CLIENT OBJECTIVES FOR BUILDINGS – 2

Turnkey client is interchangeable with the design/build client in concept. Both are based on a complete project being turned over to the owner by a single entity that is responsible for designing and constructing the project. The owner has little input in the process until it is turned over. The turnkey developer or contractor employs the services of an architect, or has an on-staff registered architect, who designs the project in accordance with the owner’s program requirements. Bids are usually taken on turnkey developer designs and cost proposals to meet these requirements. Once a turnkey developer is selected, the owner may sell the property to the developer or authorize its purchase from a third party under option. From this point forward the owner has little or no participation in the project; the developer is the turnkey client of an externally employed architect. The architect is then working on the developer team and is not an independent voice for the real owner. All decisions are then made by the turnkey developer relative to the architect’s services. Design/build client also has the architect on the developer team and not performing services for the owner.
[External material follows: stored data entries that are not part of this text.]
(* ===== verification/LexerRun.v ===== *)
(** * LexerRun: what one run of the lexer keeps

    The relations between the state before and after a step of Lexer.v, and
    that every step satisfies them: the source and the limit stay, the position
    only grows and never passes the limit, the line and the column are those of
    the position, each error counts once up to the cap, and the tokens lie in
    order in the bytes that were read. Every loop ends by a measure. *)

From S2P Require Import Prelude Utf Token Lexer.

(** ** The rule for loops *)

Lemma iterate_ind {S} (I Q : S -> Prop) (m : S -> nat) (step : S -> S * bool) fuel s :
  (forall s, I s -> let '(s', more) := step s in
     if more then I s' /\ (m s' < m s)%nat else Q s') ->
  I s -> (m s < fuel)%nat -> Q (iterate fuel step s).
Proof.
  intros Hstep. revert s. induction fuel as [|f IH]; intros s HI Hm; [lia|].
  cbn [iterate]. specialize (Hstep s HI). destruct (step s) as [s' [|]]; [|done].
  destruct Hstep as [HI' Hm']. apply IH; [done|lia].
Qed.

Lemma while_ind {S} (I : S -> Prop) (m : S -> nat) (cond : S -> bool) (body : S -> S) fuel s :
  (forall s, I s -> cond s = true -> I (body s) /\ (m (body s) < m s)%nat) ->
  I s -> (m s < fuel)%nat -> I (while_ fuel cond body s) /\ cond (while_ fuel cond body s) = false.
Proof.
  intros Hbody HI Hm. unfold while_.
  apply (iterate_ind I (fun s => I s /\ cond s = false) m); [|done..].
  intros t Ht. destruct (cond t) eqn:E; [|done]. apply Hbody; done.
Qed.

(** ** Positions *)

(** The line and the column after the bytes [bs], which start a text: lines
    and columns count from 1, and a column counts bytes. *)
Definition locate (bs : list Z) : Z * Z :=
  fold_left (fun '(l, c) b => if b =? 10 then (l + 1, 1) else (l, c + 1)) bs (1, 1).

(** The bytes of the text that starts at [base], up to the position [p]. *)
Definition text_to (s : list Z) (base p : nat) : list Z := take (p - base) (drop base s).

Definition located (base : nat) (lx : lexer) : Prop :=
  (base <= pos lx)%nat /\ (line lx, column lx) = locate (text_to (src lx) base (pos lx)).

(** ** The relations *)

Record wf (lx : lexer) : Prop := {
  wf_limit : (limit lx <= length (src lx))%nat;
  wf_pos : (pos lx <= limit lx)%nat;
  wf_bytes : Forall is_byte (src lx);
}.

(** What every step keeps, the output aside. *)
Record run (lx lx' : lexer) : Prop := {
  run_src : src lx' = src lx;
  run_limit : limit lx' = limit lx;
  run_depth : depth lx' = depth lx;
  run_pos : (pos lx <= pos lx')%nat;
  run_bound : (pos lx <= limit lx)%nat -> (pos lx' <= limit lx)%nat;
  run_located base : located base lx -> located base lx';
  run_diags : exists ds, diags lx' = diags lx ++ ds /\ errors lx' = (errors lx + length ds)%nat;
  run_cap : (errors lx <= S LEX_ERRORS_MAX)%nat -> (errors lx' <= S LEX_ERRORS_MAX)%nat;
  run_ok : (ok lx' = ok lx /\ errors lx' = errors lx) \/
           (ok lx' = false /\ (errors lx < errors lx' \/ LEX_ERRORS_MAX < errors lx)%nat);
}.

#[export] Instance run_refl : Reflexive run.
Proof.
  intros lx. split; auto. exists []. rewrite app_nil_r. cbn. split; [done|lia].
Qed.

#[export] Instance run_trans : Transitive run.
Proof.
  intros a b c H1 H2. split; try (etrans; [apply H2|apply H1]).
  - etrans; [apply H1|apply H2].
  - intros H. rewrite <- (run_limit _ _ H1). apply (run_bound _ _ H2). rewrite (run_limit _ _ H1).
    apply (run_bound _ _ H1), H.
  - intros base H. apply (run_located _ _ H2), (run_located _ _ H1), H.
  - destruct (run_diags _ _ H1) as (d1 & E1 & N1), (run_diags _ _ H2) as (d2 & E2 & N2).
    exists (d1 ++ d2). rewrite E2, E1, N2, N1, app_assoc, length_app. split; [done|lia].
  - intros H. apply (run_cap _ _ H2), (run_cap _ _ H1), H.
  - destruct (run_diags _ _ H2) as (d2 & _ & N2).
    destruct (run_diags _ _ H1) as (d1 & _ & N1).
    destruct (run_ok _ _ H1) as [[O1 R1]|[O1 R1]], (run_ok _ _ H2) as [[O2 R2]|[O2 R2]];
      [left|right|right|right]; (split; [congruence|lia]).
Qed.

Lemma run_wf lx lx' : run lx lx' -> wf lx -> wf lx'.
Proof.
  intros H [W1 W2 W3]. split.
  - rewrite (run_limit _ _ H), (run_src _ _ H). done.
  - rewrite (run_limit _ _ H). apply (run_bound _ _ H), W2.
  - rewrite (run_src _ _ H). done.
Qed.

(** A step that pushes no token. *)
Record moves (lx lx' : lexer) : Prop := {
  moves_run : run lx lx';
  moves_out : out lx' = out lx;
}.

#[export] Instance moves_refl : Reflexive moves.
Proof. intros lx. split; reflexivity. Qed.

#[export] Instance moves_trans : Transitive moves.
Proof. intros a b c [H1 O1] [H2 O2]. split; [etrans; done|congruence]. Qed.

Lemma moves_wf lx lx' : moves lx lx' -> wf lx -> wf lx'.
Proof. intros [H _]. apply run_wf, H. Qed.

Lemma moves_pos lx lx' : moves lx lx' -> (pos lx <= pos lx')%nat.
Proof. intros [H _]. apply run_pos, H. Qed.

Lemma moves_src lx lx' : moves lx lx' -> src lx' = src lx.
Proof. intros [H _]. apply run_src, H. Qed.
Designers/builders offer to design and construct a facility for a fixed lump-sum price.

Thursday, January 22, 2009

CLIENT OBJECTIVES FOR BUILDINGS – 1

Building types, time schedules, building attitudes, and legal and economic conditions affect relations with the four major client types for whom an architect may provide services. These are known as the traditional, developer, turnkey, and design/ build client base. Traditional client is usually an individual or organization building a one-time project with no in-house building expertise. The client, however, possesses the innate excitement for the process of witnessing the transformation of plans into the built environment and seeks an architect to assert control of the process. In most cases, this includes the architect’s definition of the client’s space needs, program and physical plant requirements. A more sophisticated traditional client might be a large corporation, university or other institutional entity that may or may not have an architect on staff, but still looks to a selected architect to guide the development process. In this case, the client may have more input into the client’s program definition based on the in-house capabilities. In both cases, the architect plays the lead role in the management process and normally provides programming, design, construction documents, bidding, and characteristic administration in the role of the traditional architect. Developer client offers building process management that reduces some of the architect’s management role in managing the overall project and provides alternative methods for approaching design and construction. Development processes such as scope documentation, fast track, and bid packages are construction methodologies resulting from the developer client’s need to accelerate the total process due to fluctuating interest rates and the need to be first in providing space in the marketplace. Through this client base the acceptance of a construction consultant as a necessary part of the design team evolved. The construction consultant enables accelerated schedules to be met, provides for the compression of time, and allows a contractor to be selected by the client to build while the architect is still designing.

Friday, January 16, 2009

Lighting and Acoustics

Lighting: For health, safety, and comfort of occupants, a building interior should be provided with an adequate quantity of light, good quality of illumination, and proper color of light. The required illumination may be supplied by natural or artificial means. Daylight is the source of natural illumination. It enters a building through a fenestration, such as windows in the exterior walls or monitors or skylights on the roof. Artificial illumination can be obtained through consumption of electrical energy in incandescent, fluorescent, electroluminescent, or other electric lamps. The light source is housed in a luminaries, or lighting fixture.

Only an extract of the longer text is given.